When I first designed my thread scheduler, I remember choosing between setting up the hpet to send a lowest priority MSI, (send int to could with lowest ppr) or.. just send it to the bsp only, have bsp update timer based structures, and then send a broadcast ipi off to the other APs.
The reason I did this was because at the time it just seemed like a simpler approach without having to introduce more interrupt handlers in case another AP got the actual hpet interrupt. Looking back on this, and also having recently taken a look at the windows kernel, I see it is also done this way. Hence my question, other than introducing extra complexity, are there other solid reasons to do this?
Reason for using timer interrupt on BSP only.
Re: Reason for using timer interrupt on BSP only.
Are you talking about the scheduler/preemption or about timers? For scheduling your proposed process is extremely inefficient because your CPUs have to handle two IRQs instead of one. I seriously doubt that any mainstream OS does what you describe. I also doubt that they use the HPET for scheduling at all; the local APIC timer is much better suited for this task.
For timers (e.g. when implementing sleep() or other timeouts) your proposal can actually make sense but keeping CPU-local timers will still reduce cache trashing and improve latencies.
For timers (e.g. when implementing sleep() or other timeouts) your proposal can actually make sense but keeping CPU-local timers will still reduce cache trashing and improve latencies.
managarm: Microkernel-based OS capable of running a Wayland desktop (Discord: https://discord.gg/7WB6Ur3). My OS-dev projects: [mlibc: Portable C library for managarm, qword, Linux, Sigma, ...] [LAI: AML interpreter] [xbstrap: Build system for OS distributions].
Re: Reason for using timer interrupt on BSP only.
Hi,
The problem is that often the same local APIC timer is used for other things (as part of a general purpose "high precision timer" abstraction that's used for everything - networking time-outs, device driver delays, etc), and unfortunately (for a lot of CPUs) when a CPU is put into a "very low power consumption" state to save power (because it's been idle for long enough) the local APIC timer stops working. In this case it's reasonable to shift all of the remaining "timer events" (that are likely to have nothing to do with thread scheduling because the CPU is idle) over to a different timer, like HPET, until the CPU has work to do and is bought back to a "higher power consumption" state (and its local APIC timer starts working again).
Note: This is mostly done for scalability - you do not want all CPUs trying to use the same shared resource (e.g. the same HPET timer) because that means you need locks, etc (and get lock contention and other problems that ruin performance for "many CPUs"); so to avoid that you use an "each CPU does its own timing independently (where possible)" approach (which leads to using local APIC timers for everything).
If HPET is only used when CPUs are in a "very low power consumption" state, it doesn't make sense to broadcast HPET's IRQ/s to all CPUs because that will wake all CPUs from their "very low power consumption" state and ruin the power savings.

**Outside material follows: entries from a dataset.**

(** The part loop: the parts it reaches, from index [i] on, and the
    attempts it makes at each.  It reaches every part whose URL is
    short enough once the parts before it are stored. *)
Lemma uploadParts_attempts :
  forall (n : nat) (i : Z) (partsData : list Part),
    exists cs : list nat,
      (length cs <= n)%nat
      /\ wire (fst (uploadParts w job f uploadId n i partsData))
         = attempts job f uploadId i cs
      /\ (forall j c, cs !! j = Some c -> attempted w (i + 1 + Z.of_nat j) c)
      /\ (forall pd, snd (uploadParts w job f uploadId n i partsData) = inr pd ->
                     length cs = n)
      /\ (CHUNK_SIZE <= size f -> 0 <= i -> i + Z.of_nat n <= totalParts f ->
          forall m, (m < n)%nat ->
            (forall j, (j < m)%nat ->
               urlLength w (i + 1 + Z.of_nat j) <= 15000
               /\ exists e, storedWith w (i + 1 + Z.of_nat j) e) ->
            urlLength w (i + 1 + Z.of_nat m) <= 15000 ->
            is_Some (cs !! m)).
Proof.
  induction n as [|n IH]; intros i partsData; cbn [uploadParts].
  - exists []. split; [reflexivity|]. split; [reflexivity|].
    split; [intros j c Hj; discriminate Hj|]. split; [reflexivity|].
    intros _ _ _ m Hm. lia.
  - assert (Hfirst : CHUNK_SIZE <= size f -> 0 <= i -> i + Z.of_nat (S n) <= totalParts f ->
              forall m,
                (forall j, (j < m)%nat ->
                   urlLength w (i + 1 + Z.of_nat j) <= 15000
                   /\ exists e, storedWith w (i + 1 + Z.of_nat j) e) ->
                urlLength w (i + 1 + Z.of_nat m) <= 15000 ->
                partTooSmall (i =? totalParts f - 1) (partSize f i) = false
                /\ urlLength w (i + 1) <= 15000
                /\ ((0 < m)%nat -> exists e, storedWith w (i + 1) e)).
    { intros Hsize Hi Hn m Hbefore Hurl.
      split; [apply part_not_too_small; [exact Hsize|lia]|].
      destruct m as [|m].
      - replace (i + 1 + Z.of_nat 0) with (i + 1) in Hurl by lia.
        split; [exact Hurl|lia].
      - destruct (Hbefore 0%nat ltac:(lia)) as [H0 Hst].
        replace (i + 1 + Z.of_nat 0) with (i + 1) in H0, Hst by lia.
        split; [exact H0|intros _; exact Hst]. }
    destruct (sendPart_attempts (sendEvent job f uploadId i) (i + 1)
                (i =? totalParts f - 1) (partSize f i)) as [[Ht [e He]]|(c & Hc & Ht)];
      fold (uploadPartAt w job f uploadId i) in Ht |- *.
    + fold (uploadPartAt w job f uploadId i) in He.
      assert (Hruns : forall c',
                attempted w (i + 1) c' ->
                fst (uploadPartAt w job f uploadId i)
                = backoff (sendEvent job f uploadId i) c' -> False).
      { intros c' [Hc' _] Hb. rewrite Ht in Hb.
        destruct c' as [|[|[|c']]]; [lia|discriminate Hb..]. }
      destruct (uploadPartAt w job f uploadId i) as [t r] eqn:Hturn.
      cbn [fst snd] in Ht, He.
      subst t r. exists []. split; [cbn; lia|]. split; [reflexivity|].
      split; [intros j c Hj; discriminate Hj|].
      split; [intros pd Hpd; discriminate Hpd|].
      intros Hsize Hi Hn m Hm Hbefore Hurl. exfalso.
      destruct (Hfirst Hsize Hi Hn m Hbefore Hurl) as (Hsmall & Hurl1 & _).
      destruct (sendPart_runs (sendEvent job f uploadId i) (i + 1)
                  (i =? totalParts f - 1) (partSize f i) Hsmall Hurl1) as (c' & Hc' & Hb).
      fold (uploadPartAt w job f uploadId i) in Hb. rewrite Hturn in Hb.
      eapply Hruns; [exact Hc'|exact Hb].
    + assert (Hwire : wire (backoff (sendEvent job f uploadId i) c)
                      = backoff (sendEvent job f uploadId i) c)
        by apply wire_backoff.
      destruct (uploadPartAt w job f uploadId i) as [t r] eqn:Hturn. cbn [fst] in Ht. subst t.
      destruct r as [eTag|err].
      * destruct (IH (i + 1) (partsData ++ [(i + 1, eTag)]))
          as (cs & Hlen & Hcs & Hatt & Hall & Hreach).
        destruct (uploadParts w job f uploadId n (i + 1) (partsData ++ [(i + 1, eTag)]))
          as [t' r']. cbn [fst snd] in *.
        exists (c :: cs). split; [cbn; lia|]. split.
        { rewrite wire_app, Hwire. cbn [attempts]. f_equal. exact Hcs. }
        split.
        { intros [|j] c' Hj.
          - cbn in Hj. inversion Hj; subst c'.
            replace (i + 1 + Z.of_nat 0) with (i + 1) by lia. exact Hc.
          - cbn in Hj.
            replace (i + 1 + Z.of_nat (S j)) with (i + 1 + 1 + Z.of_nat j) by lia.
            apply Hatt. exact Hj. }
        split; [intros pd Hpd; cbn; f_equal; eapply Hall; exact Hpd|].
        intros Hsize Hi Hn [|m] Hm Hbefore Hurl; [cbn; eauto|].
        cbn [lookup list_lookup]. apply (Hreach Hsize ltac:(lia) ltac:(lia) m ltac:(lia)).
        { intros j Hj. specialize (Hbefore (S j) ltac:(lia)).
          replace (i + 1 + 1 + Z.of_nat j) with (i + 1 + Z.of_nat (S j)) by lia.
          exact Hbefore. }
        replace (i + 1 + 1 + Z.of_nat m) with (i + 1 + Z.of_nat (S m)) by lia.
        exact Hurl.
      * exists [c]. split; [cbn; lia|]. split.
        { cbn [fst attempts]. rewrite app_nil_r. exact Hwire. }
        split.
        { intros [|j] c' Hj; [|discriminate Hj].
          cbn in Hj. inversion Hj; subst c'.
          replace (i + 1 + Z.of_nat 0) with (i + 1) by lia. exact Hc. }
        split; [intros pd Hpd; discriminate Hpd|].
        intros Hsize Hi Hn [|m] Hm Hbefore Hurl; [cbn; eauto|]. exfalso.
        destruct (Hfirst Hsize Hi Hn (S m) Hbefore Hurl) as (Hsmall & Hurl1 & Hst).
        destruct (Hst ltac:(lia)) as [e He].
        pose proof (sendPart_stored w (sendEvent job f uploadId i) (i + 1)
                      (i =? totalParts f - 1) (partSize f i) e Hsmall Hurl1 He) as Hp.
        fold (uploadPartAt w job f uploadId i) in Hp. rewrite Hturn in Hp.
        discriminate Hp.
Qed.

Ideally you want to ensure that only one CPU (that is not in some kind of power saving state) receives HPET's IRQ/s (and ensure that only one CPU handles the "timer events" on behalf of any/all CPUs that are currently in a "very low power consumption" state).
Also note that without power management (and without any "very low power consumption" states), the HPET might also be used to keep everything in sync with "wall clock time" (as part of a tiered approach - e.g. NPT used to keep HPET in sync with "wall clock time", then HPET used to keep local APIC timers and TSC in sync with "wall clock time"); but the HPET IRQ/s are not needed for this (it can be done with HPET's "main counter" without using any of HPET's comparators). This means that HPET's IRQ can be enabled on demand - e.g. HPET's IRQ could be enabled (if it's not enabled already) when a CPU enters a "very low power consumption" state and its "timer events" are shifted to HPET, and then the IRQ can be disabled when there are no more "timer events" left for HPET to handle.
Cheers,
Brendan
For a thread scheduler; every sane OS currently uses the local APIC timer in some way.devsau wrote:When I first designed my thread scheduler, I remember choosing between setting up the hpet to send a lowest priority MSI, (send int to could with lowest ppr) or.. just send it to the bsp only, have bsp update timer based structures, and then send a broadcast ipi off to the other APs.
The reason I did this was because at the time it just seemed like a simpler approach without having to introduce more interrupt handlers in case another AP got the actual hpet interrupt. Looking back on this, and also having recently taken a look at the windows kernel, I see it is also done this way. Hence my question, other than introducing extra complexity, are there other solid reasons to do this?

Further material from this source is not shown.